Nagging and Resistance: Spiritual Resources for Survival

Resource Author: Rev. Cody J. Sanders
October 2010

Preached at the chapel service of Brite Divinity School
Fort Worth, Texas

October 19, 2010

 

If you have children, or if you know children or if you have ever been a child—as so many of you have—then you are probably familiar with the typical refrain children resort to on long trips in small cars: “Are we there yet?” Well, I like to think that, in many ways, I was a fairly unique child. I played the organ when my peers were playing baseball. At my request, my father built me a small church in my backyard with a stained glass window and steeple where most children had forts and playhouses. I also had a different—albeit no less annoying—refrain for those long trips and family vacations.

No matter where we were or what we were doing—it could be the middle of the Magic Kingdom or at a rest stop—my refrain was always the same: “What are we gonna do next?” You can imagine my parents became very annoyed with this, as they liked to actually enjoy the things we were presently doing for which they often paid good money.

Now, I think this just indicates that I was a budding visionary, always looking toward the future. But my parents had other ways of describing me.

I was reminded of this refrain from my childhood after reading this parable in Luke’s gospel. I thought about this widow’s persistent nagging – about her continual coming before this hateful judge who, admittedly, didn’t respect or care for this woman one bit. And
I began to see this parable as a story holding up to all of us a spiritual discipline that is highly undervalued.

You see, the world of this parable—though far removed by time and cultural distance—is, in many ways, not all that different from our own. It is a world populated by people who benefit from an unjust status quo and others who suffer the consequences of oppression, domination and constant vulnerability. Certainly, things are never quite that black-and-white with two distinct ends to the spectrum of power. But for the sake of clarity, I suppose, Jesus tells this story with characters that are set against one another in stark relief.

Dorothy Jean Weaver describes these two characters as “stereotypical symbols within the biblical world for those who have power and those who do not…If the judge is the symbol of power and authority,” she says, “the widow symbolizes powerlessness and vulnerability.”i We aren’t told, but we might imagine that this widow’s particular injustice is economic in nature, as women were notoriously vulnerable to economic hardship after the death of a husband and had no rights to an inheritance, which would have gone to brothers or sons.ii

Indeed, we are all-too-familiar with circumstances in which the authorities of justice become tools upholding an oppressive status quo.

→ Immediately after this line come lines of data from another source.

(** ** Requests that fail *)

(** X3. A request that fails, because the network gives no response or
    because the status is not a success, touches neither the photos nor the
    columns, their heights or the pagination state; it records a text: the
    one resolved from the body when the body could be read, the message for
    a connection problem else. *)
Theorem failed_request_keeps_photos (coerce : json -> result jsnum)
    (net : request -> fetched) (url : option string) (this : service) :
  match net (request_for url this) with
  | NetworkFailure => True
  | Responded r => ok_status r = false
  end ->
  exists this',
    _makeRequest coerce net url this = (Ok tt, this')
    /\ this' = set_error (error this') (prepared url this)
    /\ photos this' = photos this
    /\ columns this' = columns this
    /\ _columnHeights this' = _columnHeights this
    /\ _pagination this' = _pagination this
    /\ truthy (error this') = true
    /\ error this'
       = match net (request_for url this) with
         | NetworkFailure => JStr CONNECTION_MESSAGE
         | Responded r =>
             match responseTextPromise r with
             | Ok text => resolve_errorText r text
             | Throw _ => JStr CONNECTION_MESSAGE
             end
         end.
Proof.
  intros Hfail. rewrite makeRequest_eq.
  unfold _makeRequest_settle, _makeRequest_then, catch, mbind, M_bind.
  destruct (net (request_for url this)) as [|r]; simpl.
  - eexists. split; [reflexivity|]. by repeat split.
  - rewrite checkStatus_eq, Hfail.
    destruct (responseTextPromise r) as [text|e]; simpl.
    + unfold connection_fallback, mbind, M_bind, get. simpl.
      rewrite resolve_errorText_truthy. simpl.
      eexists. split; [reflexivity|]. repeat split; try done.
      apply resolve_errorText_truthy.
    + eexists. split; [reflexivity|]. by repeat split.
Qed.
(** * RestockLambda: the restock listener (restock_listener/app.py)

    A shallow embedding of the Lambda handler that reads a user's recent
    tweets, keeps the ones containing every search term and every special
    code point, and publishes them to an SNS topic.

    Python values are embedded as follows.
    - A [str] is the list of its code points ([ord] of each character).
    - A JSON value of the event payload is a [pyval] (floats are left out).
    - A [dict] with string keys is a [gmap]; a [set] of integers is a [gset].
    - An exception is a value of [exn]; a call that can raise returns a
      [result].
    - The collaborators (tweepy, os.environ, boto3) are the fields of a
      [world]; every call to one of them is appended to a log, so that the
      order and the absence of outbound calls can be stated. *)

From stdpp Require Import gmap list strings.
From Stdlib Require Import ZArith.

Open Scope Z_scope.

(** ** Strings *)

Abbreviation str := (list Z).

(** [ord(character)]: a character is represented by its code point. *)
Definition ord (character : Z) : Z := character.

(** A literal of the source, written with ASCII characters only. *)
Definition u (s : string) : str :=
  (λ a, Z.of_N (Ascii.N_of_ascii a)) <$> String.list_ascii_of_string s.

We have no trouble naming instances in which institutions set up for the protection and promotion of life become peddlers of death and destruction.

The judge, after all, was to be the arbiter of justice and represents the very societal structures put in place to insure that justice is served. But, ironically, it is the judge in this parable who is cast in the role of oppressor. And, as the widow’s character portrays, the innocent and vulnerable among us are most often the prime recipients of twisted pretenses of justice.

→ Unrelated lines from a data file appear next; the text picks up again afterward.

(** The byte swap of a 16-bit word multiplies its class by 256. *)
Lemma SWAP_spec w : 0 <= w <= 65535 -> SWAP_BYTES_IN_WORD w = w mod 256 * 256 + w / 256.
Proof.
  intros Hw. unfold SWAP_BYTES_IN_WORD. rewrite u16_id by lia.
  unfold hton16, badvpn_reverse16. simpl. rewrite !b2z_z2b. unfold u8. change (2 ^ 8) with 256.
  rewrite (Z.mod_small (w / 256)) by (Z.div_mod_to_equations; lia). lia.
Qed.

Lemma SWAP_range w : 0 <= w <= 65535 -> 0 <= SWAP_BYTES_IN_WORD w <= 65535.
Proof. intros Hw. rewrite SWAP_spec by done. Z.div_mod_to_equations; lia. Qed.

Lemma SWAP_oc16 s : 0 <= s -> SWAP_BYTES_IN_WORD (oc16 s) = oc16 (256 * s).
Proof.
  intros Hs. rewrite <- (oc16_mul 256 s) by lia. pose proof (oc16_range s).
  rewrite <- (oc16_small (SWAP_BYTES_IN_WORD (oc16 s))).
  2: { pose proof (SWAP_range (oc16 s) ltac:(done)). lia. }
  rewrite SWAP_spec by done. pose proof (Z.div_mod (oc16 s) 256 ltac:(lia)) as E.
  pose proof (Z.mod_pos_bound (oc16 s) 256 ltac:(lia)).
  set (q := oc16 s / 256) in *. set (r := oc16 s mod 256) in *.
  apply oc16_cong; try nia.
  replace (256 * oc16 s) with (r * 256 + q + q * 65535) by lia.
  rewrite Z_mod_plus_full. done.
Qed.

Lemma ntoh16_swap w : 0 <= w <= 65535 -> ntoh16 w = SWAP_BYTES_IN_WORD w.
Proof. intros Hw. unfold SWAP_BYTES_IN_WORD. rewrite u16_id by lia. done. Qed.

Sometimes circumstances when systems of justice go awry are met with outright revolution – armed bands taking to the hills to disrupt rampant miscarriages of justice. Other times, mass peaceful protests are organized in order to bring down of regimes whose day at the top of the food chain, feeding on the suffering, is over. But revolutions and mass protests are not what today’s lectionary text portrays.

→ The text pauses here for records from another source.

(** C5: the pointer manipulations of [BPending.c] implement a stack of distinct
    jobs. From an initialised group, every sequence of calls that respects the
    usage contract shows the caller exactly what the stack shows: the job that
    runs is the one set last among those still set (a job set again moves to the
    top, one unset or freed is gone), it runs with its latest handler, and it is
    no longer set when it runs. *)
Theorem BPending_refines l cs q os :
  steps spec_step (Queue ∅ []) cs = Some (q, os) ->
  exists g, steps code_step (BPendingGroup_Init (Group l ∅ ∅)) cs = Some (g, os) /\ sim g q.
Proof. apply sim_steps, sim_start. Qed.

Lemma BPending_refines_witness :
  let cs := [OInit 1 10 0; OInit 2 20 0; OInit 3 30 0; OSet 1; OSet 2; OSet 3; OSet 1; OUnset 2;
             OExecute; OIsSet 1; OFree 3; OHasJobs]%nat in
  exists g, steps code_step (BPendingGroup_Init (Group (SLL None None) ∅ ∅)) cs =
    Some (g, [Silent; Silent; Silent; Silent; Silent; Silent; Silent; Silent;
              Runs 1%nat (10, 0); Answer false; Silent; Answer false]).
Proof.
  intros cs.
  destruct (BPending_refines (SLL None None) cs
    (Queue {[1%nat := (10, 0); 2%nat := (20, 0)]} [])
    [Silent; Silent; Silent; Silent; Silent; Silent; Silent; Silent;
              Runs 1%nat (10, 0); Answer false; Silent; Answer false]) as (g & Hg & _).
  - vm_compute. reflexivity.
  - exists g. exact Hg.
Defined.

Instead, this widow—in all of her vulnerability, suffering for God only knows how long at the hands of this spiteful judge—keeps coming in the same way she always has to the seat of justice, demanding that it live up to its name and grant her what she requires “simply in order to go on living.”iii

Rather than an act of revolution to overthrow the powerful judge and bring about a new regime, this is an act of subversion and resistance. Michel Foucault describes resistance as “playing the same game differently, or playing another game, another hand, with other trump cards.”iv This widow played the same game that kept her subjugated—going to the same judge who consistently denies her pleas for justice—but she is playing with another hand, with other trump cards, with nagging and resistance. And, most remarkably, it worked!

It seems that nearly every time I talk about resistance or mention the subversion of systems of domination, there always happens to be someone within earshot who channels the spirit of Audre Lorde and replies to me: “The Master’s Tools Will Never Dismantle the Master’s House.”v By this, they mean that the tools used to uphold systems of oppression and injustice cannot be turned against those very systems to bring about a more just way. Playing by patriarchal rules, for instance, will never lead to a dismantling of patriarchy. For the most part, I agree.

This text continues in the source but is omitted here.